The base case looks like this:
plot(impact)
You will note that the labels in the legend for the ribbons and for the lines refer to the metrics. These are placeholder labels that you can then modify.
line_labels <- c("cumulative_mean" = "change in trend", "baseline" = "baseline", "original_mean" =
"estimated counterfactual", "original_response" = "observed")
plot(impact, c("original", "cumulative")) +
labs(
x = "Time",
y = "Clicks (Millions)",
title = "Figure. Analysis of click behavior after intervention.") +
theme(plot.title = element_text(hjust = 0.5),
plot.caption = element_text(hjust = 0),
panel.background = element_rect(fill = "transparent"), # panel bg
plot.background = element_rect(fill = "transparent", color = NA), # plot bg
panel.grid.major = element_blank(), # get rid of major grid
panel.grid.minor = element_blank()) + # get rid of minor grid
scale_fill_manual(name = "95% Crl", values = c("original" = "slategray2", "cumulative" = "darkseagreen"),
labels = c("original" = "counterfactual", "cumulative" = "estimation")) +
scale_linetype_manual(name = "Legend", labels = line_labels,
values = c("cumulative_mean" = "dotted", "baseline" = "solid", "original_mean" =
"dotted", "original_response" = "solid")) +
scale_color_manual(name = "Legend", labels = line_labels,
values = c("cumulative_mean" = "red", "baseline" = "darkgrey", "original_mean"= "darkblue", "original_response" = "goldenrod"))
The vector "line_labels" is where you define the text you want to appear in the Legend. You will note that I removed the pointwise related values as I am excluding the pointwise metric from the plot. The scale_linetype_manual and scale_color_manual have to have the Name and labels kept in synch in order to have a combined legend, otherwise you will have two separate legends. The scale_fill_manual is for the ribbons. For these scales, you can change the names, the labels and the values as you desire. You can copy the code out of the function, revise it, and add it to the plot call as shown above.

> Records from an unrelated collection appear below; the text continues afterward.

Lemma care_records_lookup df recs i r :
  care_records df = Ok recs → df !! i = Some r →
  ∃ dup e note,
    duplicate_error (care_key <$> df) !! i = Some dup
    ∧ check_care_row r = Ok (e, note)
    ∧ recs !! i = Some (annotated_care r dup e note).
Proof.
  unfold care_records. intros Hrecs Hi.
  destruct (mapM check_care_row df) as [checked|] eqn:Hm; [|done].
  unfold bind in Hrecs.
  destruct (mapM_lookup _ _ _ _ _ Hm Hi) as ([e note] & Hcheck & Hchecked).
  destruct (duplicate_error_lookup (care_key <$> df) i (care_key r))
    as (dup & Hdup & _); [by rewrite list_lookup_fmap, Hi|].
  exists dup, e, note. split; [done|]. split; [done|].
  destruct df as [|r0 df'] eqn:Hdf; [done|]. rewrite <- Hdf in *.
  apply Ok_inj in Hrecs as <-.
  unfold assign, mark_has_error, mark_error_details.
  rewrite list_lookup_fmap, !lookup_zip_with, !list_lookup_fmap,
    !lookup_zip_with, !list_lookup_fmap, Hdup, Hi, Hchecked. simpl.
  unfold annotated_care, flagged_error. by destruct dup.
Qed.

(** Every record of the operational frame comes from a row of it. *)
Lemma operational_records_elem df rec :
  rec ∈ operational_records df →
  ∃ i r dup, df !! i = Some r
    ∧ duplicate_error (operational_key <$> df) !! i = Some dup
    ∧ rec = annotated_operational r dup.
Proof.
  intros Hrec. apply list_elem_of_lookup in Hrec as [i Hrec].
  destruct (lookup_lt_is_Some_2 df i) as [r Hr].
  { rewrite <- length_operational_records. by eapply lookup_lt_Some. }
  destruct (operational_records_lookup df i r Hr) as (dup & Hdup & Hlook).
  exists i, r, dup. split; [done|]. split; [done|]. congruence.
Qed.

Lemma care_records_elem df recs rec :
  care_records df = Ok recs → rec ∈ recs →
  ∃ i r dup e note, df !! i = Some r
    ∧ duplicate_error (care_key <$> df) !! i = Some dup
    ∧ check_care_row r = Ok (e, note)
    ∧ rec = annotated_care r dup e note.
Proof.
  intros Hrecs Hrec. apply list_elem_of_lookup in Hrec as [i Hrec].
  destruct (lookup_lt_is_Some_2 df i) as [r Hr].
  { rewrite <- (length_care_records df recs Hrecs). by eapply lookup_lt_Some. }
  destruct (care_records_lookup df recs i r Hrecs Hr)
    as (dup & e & note & Hdup & Hcheck & Hlook).
  exists i, r, dup, e, note. repeat (split; [done|]). congruence.
Qed.

(** The fields of an annotated record. *)
Lemma annotated_operational_fields r dup :
  let e := check_operational_row r in
  annotated_operational r dup !! "Duplicate Error" = Some (CBool dup)
  ∧ annotated_operational r dup !! "Error Details"
    = Some (error_cell (flagged_error OPERATIONAL_SUFFIX dup e))
  ∧ annotated_operational r dup !! "has_error"
    = Some (CBool (if dup then true else has_text e)).
Proof.
  unfold annotated_operational, clean_nan_inf. simpl.
  rewrite !lookup_fmap.
  rewrite lookup_insert_eq.
  rewrite (lookup_insert_ne _ "has_error" "Error Details") by done.
  rewrite lookup_insert_eq.
  rewrite (lookup_insert_ne _ "has_error" "Duplicate Error") by done.
  rewrite (lookup_insert_ne _ "Error Details" "Duplicate Error") by done.
  rewrite lookup_insert_eq. simpl.
  split; [done|]. split; [|done].
  by destruct (flagged_error _ _ _).
Qed.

Here is the code for the revised function. In the example, everything should be run and "impact" generated from the CausalImpact package. Then all of the package code needs to be loaded into memory including impact_analysis.R, impact_misc.R, impact_model.R, impact_inference.R and impact_plot.R. Then load the code below.
CreateImpactPlot2 <- function(impact, metrics = c("original", "pointwise","cumulative")) {
# Creates a plot of observed data and counterfactual predictions.
#
# Args:
# impact: \code{CausalImpact} results object returned by
# \code{CausalImpact()}.
# metrics: Which metrics to include in the plot. Can be any combination of
# "original", "pointwise", and "cumulative".
#
# Returns:
# A ggplot2 object that can be plotted using plot().

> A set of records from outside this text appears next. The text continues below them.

Lemma astype_raise df types e : astype df types = Raise e → flow_exn e.
Proof.
  unfold astype. destruct (list_find _ types) as [[i [k ty]]|].
  - by intros [= <-].
  - apply astype_columns_raise.
Qed.

Lemma groupby_mean_raise df key col e :
  groupby_mean df key col = Raise e → flow_exn e.
Proof.
  unfold groupby_mean.
  destruct (column_dtype df key); [|by intros [= <-]].
  destruct (column_dtype df col) as [dt|]; [|by intros [= <-]].
  match goal with
  | |- context [match ?o with Some _ => _ | None => Raise TypeError end] =>
      destruct o
  end; [done|by intros [= <-]].
Qed.

Lemma groupby_mean_name df key col agg :
  groupby_mean df key col = Ok agg →
  s_name agg = Some col ∧ s_index_name agg = Some key.
Proof.
  unfold groupby_mean.
  destruct (column_dtype df key); [|done].
  destruct (column_dtype df col) as [dt|]; [|done].
  match goal with
  | |- context [match ?o with Some _ => _ | None => Raise TypeError end] =>
      destruct o
  end; [|done].
  by intros [= <-].
Qed.

Lemma load_data_spec w path res w' :
  load_data path w = (res, w') →
  match res with
  | Raise e => flow_exn e
  | Ok l => ∃ df, heap w' !! l = Some (ODataFrame df)
  end.
Proof.
  rewrite load_data_run.
  destruct (files w !! path) as [f|]; [|by intros [= <- <-]].
  destruct (read_csv_file f) as [df|]; intros [= <- <-]; [|done].
  exists df. apply lookup_insert_eq.
Qed.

# Create data frame of: time, response, mean, lower, upper, metric
data <- CreateDataFrameForPlot(impact)
# Select metrics to display (and their order)

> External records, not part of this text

Lemma turn_without_signing (t : PeriodicTask) (s : State W) :
  disable_sigul settings = true ->
  unique_ids (db s) ->
  Forall query_or_local (events (turn t s))
  /\ Forall2 (fun r r' => Build.id r' = Build.id r
                          /\ Build.signed r' = Build.signed r)
             (builds (db s)) (builds (db (state (turn t s))))
  /\ unique_ids (db (state (turn t s))).
Proof.
  intros Hd Hu. destruct t; unfold turn.
  - split; [apply status_cycle_queries_only|]. split.
    + eapply Forall2_impl; [|exact (status_cycle_rows s Hu)].
      intros r r' [->|[_ [st ->]]]; now split.
    + exact (touched_unique_ids _ _ _ (check_build_status_cycle_touches s) Hu).
  - rewrite Hd. cbn. split; [constructor|]. split; [|exact Hu].
    apply Forall2_refl. now split.
Qed.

assert_that(is.vector(metrics))
metrics <- match.arg(metrics, several.ok = TRUE)
data <- data[data$metric %in% metrics, , drop = FALSE]
data$metric <- factor(data$metric, metrics)
data_long <- data %>%
tidyr::pivot_longer(cols = c("baseline", "mean", "response"), names_to = "variable",
values_to = "value", values_drop_na = TRUE) %>%
mutate(variable2 = factor(ifelse(variable == "baseline", variable, paste0(metric,"_", variable))),
variable = factor(variable))
# Initialize plot
q <- ggplot(data, aes(x = time)) + theme_bw(base_size = 15)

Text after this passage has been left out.